> _Supplied data_
(** A PATH that holds the text across two of its entries is left as it is,
    though neither idb directory is an entry of it. *)
Example _mcp_env_keeps_path_holding_the_text :
  lookup (_mcp_env "/opt/h/bin" "/h/idb/idb_companion" "/h/idb"
            [("HOME", "/h"); ("PATH", "/opt/h/bin:/h/idb-old:/usr/bin")]) "PATH"
  = Some "/opt/h/bin:/h/idb-old:/usr/bin"
  /\ lookup (_mcp_env "/opt/h/bin" "/h/idb/idb_companion" "/h/idb"
               [("HOME", "/h"); ("PATH", "/usr/bin")]) "PATH"
     = Some "/opt/h/bin:/h/idb:/usr/bin".
Proof. split; reflexivity. Qed.

(** *** Facts about what a call leaves behind *)

Lemma put_all_queue (pending : list json) (c : MCPClient) :
  _response_queue (put_all pending c) = _response_queue c ++ pending
  /\ arrivals (put_all pending c) = arrivals c
  /\ _next_id (put_all pending c) = _next_id c
  /\ _proc (put_all pending c) = _proc c
  /\ now (put_all pending c) = now c.
Proof.
  unfold put_all. revert c.
  induction pending as [|m rest IH]; intros c; cbn [fold_left].
  - now rewrite app_nil_r.
  - destruct (IH (put m c)) as (-> & -> & -> & -> & ->).
    cbn [put with_queue _response_queue arrivals _next_id _proc now].
    now rewrite <- app_assoc.
Qed.

Lemma queue_get_keeps (timeout : Z) (c c' : MCPClient) (got : option json) :
  queue_get timeout c = (got, c') ->
  _next_id c' = _next_id c /\ _proc c' = _proc c.
Proof.
  unfold queue_get. cbn [at_time _response_queue arrivals now].
  destruct (_response_queue c ++ arrived (now c) (arrivals c)) as [|msg rest].
  - destruct (not_arrived (now c) (arrivals c)) as [|[t m] later].
    + now intros [= <- <-].
    + destruct (t <? now c + timeout); now intros [= <- <-].
  - now intros [= <- <-].
Qed.

Lemma wait_loop_keeps (method : string) (req_id timeout deadline : Z) (fuel : nat) :
  forall pending c outcome c',
    wait_loop fuel method req_id timeout deadline pending c = Some (outcome, c') ->
    _next_id c' = _next_id c /\ _proc c' = _proc c.
Proof.
  induction fuel as [|fuel IH]; intros pending c outcome c'; cbn [wait_loop];
    destruct (now c <? deadline).
  - discriminate.
  - intros [= _ <-]. now destruct (put_all_queue pending c) as (_ & _ & -> & -> & _).
  - destruct (queue_get (Z.min (deadline - now c) one_second) c) as [[msg|] c1] eqn:Hget;
      destruct (queue_get_keeps _ _ _ _ Hget) as [<- <-].
    + destruct (handle req_id pending msg) as [back out|pending'|e].
      * intros [= _ <-].
        now destruct (put_all_queue back c1) as (_ & _ & -> & -> & _).
      * apply IH.
      * now intros [= _ <-].
    + apply IH.
  - intros [= _ <-]. now destruct (put_all_queue pending c) as (_ & _ & -> & -> & _).
Qed.

Lemma arrived_not_arrived (t : Z) (l : list (Z * json)) :
  map snd l = arrived t l ++ map snd (not_arrived t l).
Proof.
  induction l as [|[u m] rest IH]; cbn [arrived not_arrived map snd]; [reflexivity|].
  destruct (u <=? t); cbn [map snd app]; [now rewrite IH | reflexivity].
Qed.

Lemma all_messages_at_time (t : Z) (c : MCPClient) :
  all_messages (at_time t c) = all_messages c.
Proof.
  unfold all_messages. cbn [at_time _response_queue arrivals].
  now rewrite <- app_assoc, <- arrived_not_arrived.
Qed.

(** [get] takes the first of the messages, or none of them. *)
Lemma queue_get_first (timeout : Z) (c c' : MCPClient) (got : option json) :
  queue_get timeout c = (got, c') ->
  all_messages c = match got with
                   | Some msg => msg :: all_messages c'
                   | None => all_messages c'
                   end.
Proof.
  unfold queue_get.
  rewrite <- (all_messages_at_time (now c) c).
  cbv zeta. set (c0 := at_time (now c) c). clearbody c0.
  destruct (_response_queue c0) as [|msg rest] eqn:Hqueue.
  - destruct (arrivals c0) as [|[t m] later] eqn:Hlater.
    + intros [= <- <-]. now rewrite all_messages_at_time.
    + destruct (t <? now c0 + timeout).
      * intros [= <- <-].
        rewrite <- (all_messages_at_time t c0). unfold all_messages.
        cbn [with_queue at_time _response_queue arrivals].
        rewrite Hqueue, Hlater. cbn [arrived app]. rewrite Z.leb_refl. reflexivity.
      * intros [= <- <-]. now rewrite all_messages_at_time.
  - intros [= <- <-]. unfold all_messages.
    cbn [with_queue _response_queue arrivals]. now rewrite Hqueue.
Qed.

> _Exercise details_
Note how many lines of the material contain the string "Hget". Then report that number by itself.

> _Output of the task_
2